In other words, you were never a developer/user for the iPhone, and now you still won't be.


Pretty much, yes. It never excited me and I never figured out why would it be cool to write iPhone apps. And that was at the time when iPhone was cool and Apple was still seen as benign.

I was never a developer/user/anything to Java either and I've only later learned that I certainly didn't miss anything. ;)


Is there anyone who actually makes a living off of iPhone development that was affected by any of this? Can anyone honestly speak to this being a problem?


Excerpt: 500 apps in the App Store are built on Mono and Unity3D alone. That's excluding non-3D apps. Source: http://www.mono-project.com/Software

Presumably these would all be affected.


Ironically, with the huge bevy of crap out on the store, I think the majority of cross platform library apps are likely currently higher average quality than the actual "Average App". Unity3D especially raises the bar there.

   --Actual Developer


I can't speak personally, but somewhere in this video http://live.visitmix.com/MIX10/Sessions/EX02 Miguel mentions the number of top 100 iPhone apps that use MonoTouch. I think it was about 10.
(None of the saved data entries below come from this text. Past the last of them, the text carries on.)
Lemma bind_pair_Ok {A B} (t : list Ev) (a : A) (k : A -> M Ev B) :
  bind (t, Ok a) k = (t ++ fst (k a), snd (k a)).
Proof. unfold bind. destruct (k a). reflexivity. Qed.
End MonadFacts.

(** ** Mining dispatcher: the selection rule *)

Section SelectionRule.
Context `{Core}.
Import PyFloat.

Lemma select_step_outside shardMask randomizeOutput random st branchValue ecoInfo :
  outside_mask shardMask branchValue = true ->
  select_step shardMask randomizeOutput random st branchValue ecoInfo = Ok st.
Proof. intros Ho. unfold select_step. rewrite Ho. reflexivity. Qed.

Lemma select_step_unset shardMask randomizeOutput random st branchValue ecoInfo eco :
  outside_mask shardMask branchValue = false ->
  true_div (coinbaseAmount ecoInfo) (difficulty ecoInfo) = Ok eco ->
  branchValueWithMaxEco st = None ->
  select_step shardMask randomizeOutput random st branchValue ecoInfo
  = Ok (replace_winner st branchValue eco ecoInfo).
Proof. intros Ho He Hw. unfold select_step. rewrite Ho, He, Hw. reflexivity. Qed.

Lemma select_step_greater shardMask randomizeOutput random st branchValue ecoInfo eco :
  outside_mask shardMask branchValue = false ->
  true_div (coinbaseAmount ecoInfo) (difficulty ecoInfo) = Ok eco ->
  gt eco (maxEco st) = true ->
  select_step shardMask randomizeOutput random st branchValue ecoInfo
  = Ok (replace_winner st branchValue eco ecoInfo).
Proof.
  intros Ho He Hg. unfold select_step. rewrite Ho, He, Hg.
  destruct (branchValueWithMaxEco st); reflexivity.
Qed.

Lemma select_step_tie_fixed shardMask random st branchValue ecoInfo eco winner :
  outside_mask shardMask branchValue = false ->
  true_div (coinbaseAmount ecoInfo) (difficulty ecoInfo) = Ok eco ->
  eq eco (maxEco st) = true ->
  branchValueWithMaxEco st = Some winner ->
  select_step shardMask false random st branchValue ecoInfo
  = Ok (if (0 <? winner) && (height ecoInfo <? blockHeight st)
        then replace_winner st branchValue eco ecoInfo
        else st).
Proof.
  intros Ho He Heq Hw. unfold select_step.
  rewrite Ho, He, Hw, Heq, (eq_not_gt _ _ Heq). simpl.
  destruct ((0 <? winner) && (height ecoInfo <? blockHeight st)); reflexivity.
Qed.
(** Between two worlds standard output mirrors the log of daemon [d]:
    the entries added to its log file are the lines printed, one for
    one and in the same order. *)
Definition mirrors (E : Env) (d : SimpleDaemon) (w w' : World) : Prop :=
  ∃ new, log_of (log_file d) w' = log_of (log_file d) w ++ new
         ∧ printed (trace w') = printed (trace w) ++ (render E <$> new).

(** Between two log stores the file at [path] was not touched: it is
    missing in both or has the same entries. *)
Definition same_at (path : string) (logs logs' : gmap string (list log_entry)) : Prop :=
  logs' !! path = logs !! path.

End Daemon.

(** ** The sample registration form *)

Module Registry.

(** *** The table [scRNAseq_Samples] *)

(** A value bound to a query parameter or stored in a column: SQL NULL
    (Python [None]), a text, an integer, or anything else (a float, a
    date) known by its text. *)
Inductive value : Type :=
| Null
| Text (s : string)
| Int (z : Z)
| Other (repr : string).

#[global] Instance value_eq_dec : EqDecision value.
Proof. solve_decision. Defined.

(** A stored row maps a column to its value; the table is the list of
    its rows in order of insertion.  A connection inside
    [with engine.begin() as conn] holds the rows the transaction sees,
    and whether a statement has failed in it: after a failed statement
    PostgreSQL refuses every further statement of the transaction, and
    its commit rolls back. *)
Record conn : Type := MkConn {
  rows : list (gmap string value);
  aborted : bool
}.

(** What the page shows: [st.warning], [st.error], [st.success]. *)
Inductive notice : Type :=
| Warning (text : string)
| Error (text : string)
| Success (text : string).

(** Statements run against a connection and may raise. *)
Definition DB (A : Type) : Type := conn -> (Py.exn + A) * conn.

#[global] Instance DB_ret : MRet DB := fun A a c => (inr a, c).

#[global] Instance DB_bind : MBind DB := fun A B k m c =>
  match m c with
  | (inr a, c') => k a c'
  | (inl e, c') => (inl e, c')
  end.

(** A Python expression evaluated between two statements. *)
Definition lift {A} (x : Py.exn + A) : DB A := fun c => (x, c).

(** SQL [=]: NULL equals nothing. *)
Definition sql_eq (a b : value) : bool :=
  match a, b with
  | Null, _ | _, Null => false
  | _, _ => bool_decide (a = b)
  end.

(** [WHERE SampleName = :sample_name] on one row. *)
Definition has_name (name : value) (row : gmap string value) : bool :=
  match row !! "SampleName" with
  | Some v => sql_eq v name
  | None => false
  end.

(** What a statement raises in a transaction that has failed. *)
Definition in_failed_transaction : Py.exn :=
  Py.DBError "current transaction is aborted, commands ignored until end of transaction block".

(** The counters and the error list of [bulk_upload], with the loop
    variable [sample_name] as last bound ([None]: not bound yet). *)
Record tally : Type := MkTally {
  inserted : nat;
  skipped : nat;
  errors : list string;
  sample_name : option string
}.

(** Some stored row carries the name. *)
Definition name_exists (name : value) (table : list (gmap string value)) : bool :=
  existsb (has_name name) table.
So based on that - yes, it will affect some iPhone developers, and the argument that this move by Apple is about quality is bogus.


If 10 .NET apps in the top 100, this is going to affect a lot of users as well.


If you have a top 10 app on the app store, it's likely that you'll probably do the legwork to port the app to whatever language is necessary to run on the platform. It's probably a poor business decision to just "give up" $5000 per day of revenue because you need to rewrite the app.

There are many developers that would love to take trade places with those 10 apps in the top 100. If I knew something like Doodle Jump was written on the .NET platform, I'd probably jump at the chance to make a similar clone in hopes of taking it's place.


> It's probably a poor business decision to just "give up" $5000 per day of revenue because you need to rewrite the app.

It's poor business to rewrite an app for no reason. How many months will it take to rewrite these apps just to achieve the exact level of functionality they have now? What if the developer has no Objective-C experience at all (which, given the choice of MonoTouch, might be likely). What a massive waste of time and money for nothing.

> I'd probably jump at the chance to make a similar clone in hopes of taking it's place.

On a forum full of developers, this attitude sort of disgusts me. Here are these poor developers having the rug pulled out from the under them but it doesn't matter because we're all replaceable cogs and someone will be there to take their place. That stinks.


>That stinks.

It sure does, but it's (unfortunately) probably reality in this situation.


If it is a simple GUI or 2D app, your ok. If you have something like unity3D and have to recreate an entire 3D & physics engine, learn openGL, and optimize it enough so it runs just as well as Unity3D thats a completely different story!


I do.

I was honestly looking at cost quotes to port a couple customers to a flash multi platform situation, but now that work is shot.

On the upside, quite a few HN people asked for quotes after having similar dreams shut down, but more work from old customers is almost always easier, more predictable and cheaper than dealing with a crop of new potential customers. A few weeks from now I might say different depending on how much we land.

I do think I will use Flash as an Android platform, especially if it has a Java plugin library. The lack of a visual designer on Android is one of it's biggest weaknesses.


A lot of game companies that have invested in Unity3D. Some of those games are are big sellers as well.


I'm an iPhone developer who lives and breathes ObjC. I've had two e-mails so far today from people who want to hire me now that their framework is banned.